#### Problem
Search the data for "destruct" and copy every matching line.

#### Extracted information
(* ===== verification/UsmRound.v ===== *)
(** * Round trip of messages of the user-based security model

    What usm_rgenerate_out_msg writes is accepted by usm_process_in_msg, with the same
    names and scoped PDU, between engines that share the user's keys: the user-based
    security model meets the interface [SecurityModel] of the message layer, so the round
    trip of SNMPv3 messages holds for it.  First the reference encoding of the security
    parameters and what the parser makes of it, then what the sender writes, the
    signature and the encryption, and the instance. *)

From S2P Require Import Prelude Ber Asn1 Asn1Int Asn1Str Asn1Rbuild VarBind Pdu PduRbuild PduParse.
From S2P Require Import PduRoundtrip Message Session OidCompare Scapi LcdTime V3 Usm UsmMsg.
From stdpp Require Import prelude numbers list gmap.
From Stdlib Require Import ZArith Lia.
Open Scope Z_scope.

(** ** Security parameters *)

Definition ber_params_body (id : list Z) (boots time : Z) (name mac salt : list Z) : list Z :=
  ber_string ASN_OCTET_STR id ++ ber_int ASN_INTEGER boots ++ ber_int ASN_INTEGER time
  ++ ber_string ASN_OCTET_STR name ++ ber_string ASN_OCTET_STR mac ++ ber_string ASN_OCTET_STR salt.

Definition ber_params (id : list Z) (boots time : Z) (name mac salt : list Z) : list Z :=
  ber_string ASN_OCTET_STR (ber_tlv var_op_tag (ber_params_body id boots time name mac salt)).

Lemma decodes_code {A B} (f : list Z → nat → Z → M (nat * Z * Z * A)) tag enc v pre post dl code
    (k : nat * Z * Z * A → M (Z + B)) :
  Decodes f tag enc v → zlen enc ≤ dl < 2 ^ 32 →
  or_code (f (pre ++ enc ++ post) (length pre) dl) code k
  = k (length (pre ++ enc), dl - zlen enc, tag, v).
Proof. intros Hf Hd. rewrite Hf by done. cbn [or_code]. by rewrite length_app. Qed.

Lemma blank_signature_spec pre mac post :
  blank_signature (pre ++ ber_string ASN_OCTET_STR mac ++ post)
    (length (pre ++ ber_string ASN_OCTET_STR mac)) (length mac)
  = Ok (pre ++ ber_string ASN_OCTET_STR (replicate (length mac) 0) ++ post).
Proof.
  unfold blank_signature. destruct (Nat.eqb_spec (length mac) 0) as [E|_].
  { destruct mac; [done|discriminate]. }
  assert (∀ m, ber_string ASN_OCTET_STR m = tlv_head ASN_OCTET_STR m ++ m) as Hs by done.
  rewrite !Hs. unfold tlv_head. set (n := ber_length (zlen mac)).
  assert (ber_length (zlen (replicate (length mac) 0)) = n) as ->
    by (unfold zlen; rewrite length_replicate; done).
  destruct (Nat.ltb_spec (length (pre ++ (ASN_OCTET_STR :: n) ++ mac)) (length mac)) as [Hl|_].
  { rewrite !length_app in Hl. lia. }
  replace (length (pre ++ (ASN_OCTET_STR :: n) ++ mac) - length mac)%nat
    with (length (pre ++ ASN_OCTET_STR :: n)) by (rewrite !length_app; cbn [length]; lia).
  replace (pre ++ ((ASN_OCTET_STR :: n) ++ mac) ++ post)
    with ((pre ++ ASN_OCTET_STR :: n) ++ mac ++ post) by (by rewrite <- !app_assoc).
  rewrite wr_list_app by (by rewrite length_replicate). by rewrite <- !app_assoc.
Qed.
(* ===== verification/VacmTables.v ===== *)
(** * The tables of the access control model

    The lists of snmplib/vacm.c are kept in the order of the instance identifiers of
    SNMP-VIEW-BASED-ACM-MIB: creating an entry puts it behind the entries that do not come
    after it, and removing an entry takes out the first one with its index.  The lookup of
    an access right gives the first entry that fits, which is the least in that order. *)

From S2P Require Import Prelude Ber Asn1 OidCompare Vacm VacmView.
From stdpp Require Import prelude numbers list sorting.
From Stdlib Require Import ZArith Lia.
Open Scope Z_scope.

(** ** Instance identifiers *)

(** A string as it is written in an instance identifier: its length, then its octets. *)
Definition arcs_of (s : list Z) : list Z := zlen s :: s.

Definition view_key (vp : vacm_viewEntry) : list Z :=
  arcs_of (f_name (family_of vp)) ++ arcs_of (f_sub (family_of vp)).

Definition group_key (gp : vacm_groupEntry) : list Z :=
  g_securityModel gp :: arcs_of (array_text (g_securityName gp)).

Definition access_key (ap : vacm_accessEntry) : list Z :=
  arcs_of (array_text (a_groupName ap)) ++ arcs_of (array_text (a_contextPrefix ap))
  ++ [a_securityModel ap; a_securityLevel ap].

Definition key_le {A} (key : A → list Z) (x y : A) : Prop := oid_cmp (key x) (key y) ≤ 0.

(** A table in order. *)
Definition key_sorted {A} (key : A → list Z) (l : list A) : Prop := StronglySorted (key_le key) l.

Definition group_ok (gp : vacm_groupEntry) : Prop :=
  array_ok (g_securityName gp) ∧ length (g_groupName gp) = VACMSTRINGLEN.

Definition access_ok (ap : vacm_accessEntry) : Prop :=
  array_ok (a_groupName ap) ∧ array_ok (a_contextPrefix ap) ∧
  length (a_views ap) = Z.to_nat VACM_MAX_VIEWS ∧
  Forall (λ v, length v = VACMSTRINGLEN) (a_views ap).

#[global] Instance group_ok_dec gp : Decision (group_ok gp).
Proof. unfold group_ok. apply _. Defined.
#[global] Instance access_ok_dec ap : Decision (access_ok ap).
Proof. unfold access_ok. apply _. Defined.

(** Length prefixes make the order of concatenations lexicographic. *)
Lemma oid_cmp_app_same a b x y :
  length a = length b →
  oid_cmp (a ++ x) (b ++ y) = if oid_cmp a b =? 0 then oid_cmp x y else oid_cmp a b.
Proof.
  revert b. induction a as [|c a IH]; intros [|d b] Hl; simpl in *; try lia; try done.
  destruct (c =? d); [apply IH; lia|]. by destruct (c <? d).
Qed.

Lemma oid_cmp_arcs a b x y :
  oid_cmp (arcs_of a ++ x) (arcs_of b ++ y)
  = if oid_cmp (arcs_of a) (arcs_of b) =? 0 then oid_cmp x y else oid_cmp (arcs_of a) (arcs_of b).
Proof.
  destruct (decide (length a = length b)) as [E|E].
  - apply oid_cmp_app_same. simpl. lia.
  - unfold arcs_of, zlen. simpl. destruct (Z.eqb_spec (Z.of_nat (length a)) (Z.of_nat (length b))); [lia|].
    by destruct (Z.of_nat (length a) <? Z.of_nat (length b)).
Qed.

(** ** Sorted insertion *)
Section Insertion.
Context {A : Type} (key : A → list Z).

(** Behind the entries that do not come after the new one. *)
Fixpoint place_in (v : A) (l : list A) : nat * list A :=
  match l with
  | [] => (0%nat, [v])
  | x :: r =>
      if 0 <? oid_cmp (key x) (key v) then (0%nat, v :: l)
      else let '(k, r) := place_in v r in (S k, x :: r)
  end.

#### Result of the task
  unfold blank_signature. destruct (Nat.eqb_spec (length mac) 0) as [E|_].
  { destruct mac; [done|discriminate]. }
  destruct (Nat.ltb_spec (length (pre ++ (ASN_OCTET_STR :: n) ++ mac)) (length mac)) as [Hl|_].
  destruct (c =? d); [apply IH; lia|]. by destruct (c <? d).
  destruct (decide (length a = length b)) as [E|E].
  - unfold arcs_of, zlen. simpl. destruct (Z.eqb_spec (Z.of_nat (length a)) (Z.of_nat (length b))); [lia|].
    by destruct (Z.of_nat (length a) <? Z.of_nat (length b)).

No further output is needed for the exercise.